COVID-thwarted traveller loses dispute over insolvent airline voucher
A man whose international flight was cancelled due to the COVID pandemic and his airline becoming insolvent has lost a claim dispute with his insurer and been advised to try again in 2023 if a credit voucher offered by the carrier expires.
The man purchased a Mitsui Sumitomo Insurance Company travel policy in late 2019 for a trip he intended take last year in the first two weeks of October.
When the flight was cancelled, he requested a refund from the airline.
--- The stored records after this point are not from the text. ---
(* ===== verification/ChatClientProps.v ===== *)
(** * The chat client: it survives every datagram, and what it prints of a message. *)
From S2P Require Import Prelude KcpBase KcpCodec KcpSend KcpRecv KcpInput KcpFlush KcpInv KcpApi KcpDemo KcpStream KcpCalls.
From S2P Require Import KcpRecvSpec CLib Latency KcpSession KcpSessionSpec ChatClient.
From Stdlib Require Import Lia.
From stdpp Require Import base list numbers strings.
Open Scope Z_scope.
Open Scope c_scope.

Section Client.
Context {alloc : Allocator} (alloc_ok : forall n size, malloc n size <> None).

(** The block of [body] has room for a whole message, and its size says no more. *)
Definition roomy (s : cstring) : Prop := Z.of_nat (length (s_block s)) = max_body_size + 1 /\ 0 <= s_size s <= max_body_size.

Definition place_ok (p : place) : Prop :=
  match p with
  | AtInput buf => Z.of_nat (length buf) <= 4096
  | AtRecv body => roomy body
  | _ => True
  end.

(** What every step keeps: at most [D] bytes held and [A] acknowledgements due, the blocks
    accounted for, and every datagram sent to the server. *)
Record cok (addr : sockaddr_in) (D A L : Z) (c : client) : Prop := mkcok {
  c_addr : server_addr_ c = addr;
  c_sess : session_ok [addr] D A (session_ c);
  c_live : w_live (n_world (cl_net c)) - heap (kcp_ (session_ c)) = L;
  c_sent : Forall (fit [addr]) (n_sent (cl_net c));
  c_place : place_ok (at_ c);
}.

Lemma cok_le addr D A L D' A' c : D <= D' -> A <= A' -> cok addr D A L c -> cok addr D' A' L c.
Proof. intros ? ? []. constructor; try done. by eapply session_ok_le. Qed.

Lemma roomy_start : roomy (string_of max_body_size 97).
Proof. unfold roomy, string_of. cbn [s_block s_size]. rewrite length_app, length_replicate. unfold max_body_size. cbn. lia. Qed.
(** The runs that follow a peaceful one, and where they end. *)
Lemma calm_ends n es p : (0 < n)%nat -> Forall peaceful es -> run es (new_ThreadPool n) p ->
  (forall more p', Forall progress more -> run more p p' ->
     (length more <= weight p)%nat /\ (resting p' -> tasks p' = [] /\ ran p' ≡ₚ submitted es)) /\
  (exists more p', Forall progress more /\ run more p p' /\ resting p').
Proof.
  intros Hn Hp Hr. pose proof (tp_calm_run _ _ _ Hn Hp Hr) as Hc. split.
  - intros more p' Hm Hr'. destruct (steps_measure pool_step progress calm weight more p p') as [Hc' Hle]; [|done..|].
    { intros e s1 s2. apply calm_progress. }
    split; [lia|]. intros Hrest. destruct (calm_resting _ Hc' Hrest) as (Ht & Hth & Hcl). split; [done|].
    pose proof (tp_places_run _ _ _ Hr) as H1. pose proof (tp_places_run _ _ _ Hr') as H2. rewrite places_new in H1. cbn in H1.
    replace (submitted more) with (@nil task) in H2.
    2: { clear -Hm. induction Hm as [|e es He _ IH]; [done|]. rewrite submitted_cons, <- IH. by destruct e. }
    rewrite app_nil_r, H1 in H2. rewrite <- H2. unfold places. rewrite Ht.
    replace (concat (map hand (threads p'))) with (@nil task) by (clear -Hth; induction Hth as [|x l -> _ IH]; [done | exact IH]).
    replace (concat (map outside (calls p'))) with (@nil task) by (clear -Hcl; induction Hcl as [|x l -> _ IH]; [done | exact IH]).
    cbn. by rewrite app_nil_r.
  - destruct (steps_rest pool_step progress calm weight enabled p) as (more & p' & H1 & H2 & H3); [| |done|].
    + intros e s1 s2. apply calm_progress.
    + apply enabled_some.
    + exists more, p'. splits; [done | done | by apply enabled_none].
Qed.

(** C27: as long as nobody calls [stop], no wakeup is lost: whatever happened so far and
    whoever is scheduled from here, the threads and the calls come to rest within a number
    of steps known now, and then every submitted task has been run. *)
Theorem tp_all_tasks_run n es p : (0 < n)%nat -> Forall peaceful es -> run es (new_ThreadPool n) p ->
  (forall more p', Forall progress more -> run more p p' ->
     (length more <= weight p)%nat /\ (resting p' -> tasks p' = [] /\ ran p' ≡ₚ submitted es)) /\
  (exists more p', Forall progress more /\ run more p p' /\ resting p').
Proof. apply calm_ends. Qed.

Lemma sum_perm l1 l2 : l1 ≡ₚ l2 -> foldr (fun i acc => hello i + acc) 0 l1 = foldr (fun i acc => hello i + acc) 0 l2.
Proof. induction 1; cbn; lia. Qed.

(** [main] of mythread.cpp prints 285 whatever the scheduler does: once its ten futures
    are ready the sum has that value, and they all become ready. *)
Theorem tp_main_sum n es p : (0 < n)%nat -> Forall peaceful es -> submitted es = main_tasks -> run es (new_ThreadPool n) p ->
  (futures_ready p = true -> sum p = 285) /\
  (forall more p', Forall progress more -> run more p p' -> resting p' -> futures_ready p' = true /\ sum p' = 285).
Proof.
  intros Hn Hp Hs Hr. split.
  - intros Hf. pose proof (tp_places_run _ _ _ Hr) as H. rewrite places_new, Hs in H. cbn [app] in H.
    assert (ran p ≡ₚ main_tasks) as Hran; [|exact (sum_perm _ _ Hran)].
    assert (main_tasks ⊆+ ran p) as H1.
    { apply NoDup_submseteq; [apply (bool_decide_unpack _); vm_compute; exact I|]. intros t Ht. unfold futures_ready in Hf.
      rewrite forallb_forall in Hf. apply list_elem_of_In in Ht. specialize (Hf t Ht). by apply bool_decide_eq_true in Hf. }
    assert (ran p ⊆+ main_tasks) as H2.
    { rewrite <- H. unfold places. by do 2 apply submseteq_inserts_l; apply submseteq_inserts_r. }
    by apply (anti_symm submseteq).
  - intros more p' Hm Hr' Hrest. destruct (calm_ends n es p Hn Hp Hr) as [Hall _]. destruct (Hall more p' Hm Hr') as [_ He].
    destruct (He Hrest) as [_ Hran]. rewrite Hs in Hran. split; [|exact (sum_perm _ _ Hran)].
    unfold futures_ready. apply forallb_forall. intros t Ht. apply bool_decide_eq_true. rewrite Hran. by apply list_elem_of_In.
Qed.

(** Once [stop] has returned there are no threads, and nothing is run. *)
Lemma stopped_step e p p' : sane p -> CStopped ∈ calls p -> pool_step e p = Some p' ->
  CStopped ∈ calls p' /\ ran p' = ran p /\ exists l, tasks p' = tasks p ++ l.
Proof.
  intros Hp Hc Hs. pose proof (s_stopped _ Hp Hc) as Ht.
  assert (forall c x y, calls p !! c = Some x -> x <> CStopped -> CStopped ∈ <[c := y]> (calls p)) as Hstay.
  { intros c x y Hx Hne. apply list_elem_of_lookup in Hc as [j Hj]. apply list_elem_of_lookup. exists j.
    rewrite list_lookup_insert_ne; congruence. }
  assert (exists l, tasks p = tasks p ++ l) as Hnil by (exists []; by rewrite app_nil_r).
  destruct e as [i|i|t| |c k]; cbn in Hs.
  - unfold thread_step in Hs. by rewrite Ht in Hs.
  - unfold wake in Hs. by rewrite Ht in Hs.
  - injection Hs as <-. cbn. splits; [apply elem_of_app; by left | done | done].
  - destruct (existsb _ _); [done|]. injection Hs as <-. cbn. splits; [apply elem_of_app; by left | done | done].
  - unfold call_step in Hs. destruct (calls p !! c) as [x|] eqn:Ec; [|done]. pose proof (fun y => Hstay c x y Ec) as Hs'.
    destruct x; try done.
    + injection Hs as <-. cbn. splits; [by apply Hs' | done | done].
    + destruct (mutex_tp p); [done|]. injection Hs as <-. cbn. splits; [by apply Hs' | done | by exists [t]].
    + unfold notify_one in Hs. destruct k as [i|]; [unfold wake in Hs; cbn in Hs; by rewrite Ht in Hs|].
      destruct (existsb _ _); [done|]. injection Hs as <-. cbn. splits; [by apply Hs' | done | done].
    + injection Hs as <-. cbn. splits; [by apply Hs' | done | done].
    + injection Hs as <-. cbn. splits; [by apply Hs' | done | done].
    + destruct (forallb _ _); [|done]. injection Hs as <-. cbn. splits; [by apply Hs' | done | done].
Qed.

(** When [stop] has returned every thread has ended and every task a thread had taken
    was run; the tasks still on the queue are dropped: they stay there and nothing runs
    any more, so their futures are never fulfilled. *)
Theorem tp_stop_drops n es p more p' :
  run es (new_ThreadPool n) p -> CStopped ∈ calls p -> run more p p' ->
  tasks p ++ ran p ++ concat (map outside (calls p)) ≡ₚ submitted es /\
  ran p' = ran p /\ exists l, tasks p' = tasks p ++ l.
Proof.
  intros Hr Hc Hm. pose proof (sane_run _ _ _ Hr) as Hs. pose proof (tp_places_run _ _ _ Hr) as Hp. rewrite places_new in Hp.
  unfold places in Hp. rewrite (s_stopped _ Hs Hc) in Hp. split; [exact Hp|]. clear Hp Hr.
  induction Hm as [p|e more p1 p2 p3 H1 Hm IH]; [split; [done | exists []; by rewrite app_nil_r]|].
  destruct (stopped_step e p1 p2 Hs Hc H1) as (Hc2 & Er & l & El). destruct (IH Hc2 (sane_step _ _ _ Hs H1)) as (Er' & l' & El').
  split; [congruence|]. exists (l ++ l'). by rewrite El', El, (assoc_L (++)).
Qed.

(** A thread that sleeps when the last notification has been given. *)
Definition settled (x : call_at) : bool :=
  match x with CSubmit _ | CAccepted | CThrown _ | CJoin | CStopped => true | _ => false end.
Record forsaken (i c : nat) (p : ThreadPool) : Prop := mkforsaken {
  f_flag : active_flag p = false;
  f_sleeps : threads p !! i = Some TSleep;
  f_joins : calls p !! c = Some CJoin;
  f_settled : Forall (fun x => settled x = true) (calls p);
}.
Definition unprovoked (e : event) : Prop := match e with ESpurious _ => False | _ => True end.

Lemma forsaken_step i c : forall e p p', unprovoked e -> forsaken i c p -> pool_step e p = Some p' -> forsaken i c p'.
Proof.
  intros e p p' He [F1 F2 F3 F4] Hs. destruct e as [j| |t| |d k]; cbn in Hs; [| done | | |].
  - destruct (decide (j = i)) as [->|Hne]; [unfold thread_step in Hs; by rewrite F2 in Hs|].
    unfold thread_step in Hs. destruct (threads p !! j) as [x|] eqn:Ej; [|done].
    destruct x; try done; [|destruct (mutex_tp p); [done|] | | | destruct (tasks p) |]; injection Hs as <-;
      (constructor; cbn; [done | by rewrite list_lookup_insert_ne | done | done]).
  - injection Hs as <-. constructor; cbn; [done | done | by apply lookup_app_l_Some | apply Forall_app; split; [done | by apply Forall_singleton]].
  - assert (existsb stopping (calls p) = true) as Hx; [|by rewrite Hx in Hs].
    apply existsb_exists. exists CJoin. split; [|done]. apply list_elem_of_In. by eapply list_elem_of_lookup_2.
  - unfold call_step in Hs. destruct (calls p !! d) as [x|] eqn:Ed; [|done]. pose proof (Forall_lookup_1 _ _ _ _ F4 Ed) as Hx.
    destruct x; try done.
    + rewrite F1 in Hs. injection Hs as <-. constructor; cbn; [done | done | rewrite list_lookup_insert_ne; congruence | by apply Forall_insert].
    + destruct (forallb gone (threads p)) eqn:Eg; [|done]. exfalso. rewrite forallb_forall in Eg.
      assert (gone TSleep = true); [|done]. apply Eg, list_elem_of_In. by eapply list_elem_of_lookup_2.
Qed.
Lemma ok_init n l p : pool_ok p -> fair (EInit n l) p = true -> pool_ok (init n l p).2.
Proof.
  intros Hp Hf. unfold init. destruct (active_flag p); [done|]. cbn in Hf. apply andb_true_iff in Hf as [Hnd%bool_decide_eq_true Hfr].
  destruct (create n l) as [[created shut] ok] eqn:Ec. destruct (create_handed _ _ _ _ _ Ec) as [Hsub Hok].
  destruct ok; [|by destruct Hp]. destruct (Hok eq_refl) as [Hlen ->]. rewrite app_nil_r in Hsub. clear Hok.
  constructor; cbn.
  - rewrite (p_count _ Hp), u64_add, length_app. f_equal. lia.
  - unfold open_connections. cbn. rewrite <- (assoc_L (++)). rewrite (Permutation_app_comm created), (assoc_L (++)).
    apply NoDup_app. splits; [apply Hp | | by eapply NoDup_sub].
    intros c Hc Hin. rewrite forallb_forall in Hfr. specialize (Hfr c). 
    assert (c ∈ handed_out l) as Hh by (by eapply elem_of_submseteq). apply list_elem_of_In in Hh. specialize (Hfr Hh).
    by rewrite bool_decide_true in Hfr.
  - by intros []%nobody_asleep.
Qed.

Lemma asleep_insert a x (l : list acquire_at) :
  asleep x = false -> Exists (fun x => asleep x = true) (<[a := x]> l) -> Exists (fun x => asleep x = true) l.
Proof.
  intros Hx (y & Hin & Hy)%Exists_exists. apply list_elem_of_lookup in Hin as [j Hj]. apply Exists_exists. exists y. split; [|done].
  destruct (decide (j = a)) as [->|Hne]; [apply list_lookup_insert_Some in Hj as [(_ & -> & _)|(? & _)]; congruence|].
  rewrite list_lookup_insert_ne in Hj by done. by eapply list_elem_of_lookup_2.
Qed.

Lemma ok_wake a p p' : pool_ok p -> wake a p = Some p' -> pool_ok p'.
Proof.
  intros Hp. unfold wake. destruct (acquires p !! a) as [[]|] eqn:Ea; try done. intros [= <-].
  destruct Hp as [P1 P2 P3]. constructor; cbn; [done | done |]. intros Hs%asleep_insert; [|done]. destruct (P3 Hs). split; [done|].
  pose proof (sum_map_insert woken _ a ASleep AWoken Ea) as Hw. cbn in Hw. lia.
Qed.

Lemma ok_acquire a p p' : pool_ok p -> acquire a p = Some p' -> pool_ok p'.
Proof.
  intros Hp. unfold acquire. destruct (acquires p !! a) as [x|] eqn:Ea; [|done]. intros Hst.
  assert ((x = AStart \/ x = AWoken) /\ p' = try_acquire a p) as [Hx ->] by (destruct x; naive_solver). clear Hst.
  pose proof (fun y => sum_map_insert woken _ a x y Ea) as Hsum. destruct Hp as [P1 P2 P3]. unfold try_acquire.
  assert (forall r, pool_ok (set_acquire a (AGot r) p) \/ active_flag p = true) as Hend.
  { intros r. destruct (active_flag p) eqn:Ef; [by right|]. left. constructor; cbn; [done | done |].
    intros Hs%asleep_insert; [|done]. destruct (P3 Hs). congruence. }
  destruct (connections p) as [|c rest] eqn:Ec.
  - destruct (active_flag p) eqn:Ef; [|by destruct (Hend None)].
    constructor; cbn; [by rewrite Ec | done |]. intros _. split; [done|]. rewrite Ec. cbn. lia.
  - destruct (active_flag p) eqn:Ef; cbn [negb]; [|by destruct (Hend None)]. constructor; cbn.
    + rewrite P1. unfold u64. rewrite Zminus_mod_idemp_l. f_equal. cbn. lia.
    + unfold open_connections in *. cbn. rewrite Ec in P2. by rewrite <- Permutation_middle.
    + intros Hs%asleep_insert; [|done]. destruct (P3 Hs) as [_ Hle]. split; [done|]. specialize (Hsum (AGot (Some c))).
      cbn in Hsum, Hle. destruct Hx as [-> | ->]; cbn in Hsum; lia.
Qed.
(* ===== verification/IoServersProps.v ===== *)
(** * The four loops of tcpserver.cpp against one specification of the server. *)
From S2P Require Import Prelude KcpBase CLib SockIO IoServers.
From Stdlib Require Import Lia.
From stdpp Require Import base list numbers gmap sets.
Open Scope Z_scope.
Open Scope c_scope.

(** ** The specification *)

(** What happens to a server: a client comes, is let in but cannot be watched, says
    something, or goes. *)
Inductive occurrence : Type :=
  | Joined (fd : Z)
  | Stranded (fd : Z)
  | Said (fd : Z) (d : list Z)
  | Left (fd : Z).

(** The clients a server should have, those it has let in and does not watch, and the texts
    it should have printed. *)
Record abs_server : Type := mkabs { clients : gset Z; strays : gset Z; texts : list (list Z) }.
Definition abs_start : abs_server := mkabs ∅ ∅ [].

Definition abs_step (s : abs_server) (o : occurrence) : abs_server :=
  match o with
  | Joined fd => mkabs ({[fd]} ∪ clients s) (strays s) (texts s)
  | Stranded fd => mkabs (clients s) ({[fd]} ∪ strays s) (texts s)
  | Said _ d => mkabs (clients s) (strays s) (texts s ++ [cstr d])
  | Left fd => mkabs (clients s ∖ {[fd]}) (strays s ∖ {[fd]}) (texts s)
  end.
Definition abs_run (os : list occurrence) (s : abs_server) : abs_server := fold_left abs_step os s.

Lemma abs_run_app os os' s : abs_run (os ++ os') s = abs_run os' (abs_run os s).
Proof. apply fold_left_app. Qed.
He was instead offered a credit voucher which could be used to rebook a different flight by the end of 2022. The airline refused a refund, saying in an email it was temporarily legally restricted from refund processing.
The man then submitted a claim seeking the flight costs and the policy premium he had paid.
Mitsui Sumitomo said the trip did fall within the scope of cover as it was cancelled due to government restrictions imposed after a pandemic.
However, it declined the claim on the basis the policy only responded if expenses were not recoverable from any other source. As the airline credit was for the full value of the flights, the traveller had not suffered a loss under the policy, the insurer said.
The man went to the Australian Financial Complaints Authority (AFCA) arguing he had established a valid financial loss as the airline was becoming insolvent and so the credit he had been offered was worthless.
AFCA said it was not satisfied the airline would be unable to eventually provide a refund or honour the credit.
If the policy were to respond now, the man “could potentially be doubly compensated for the flight costs” if he were to later make use of the credit voucher or obtain the refund, it said.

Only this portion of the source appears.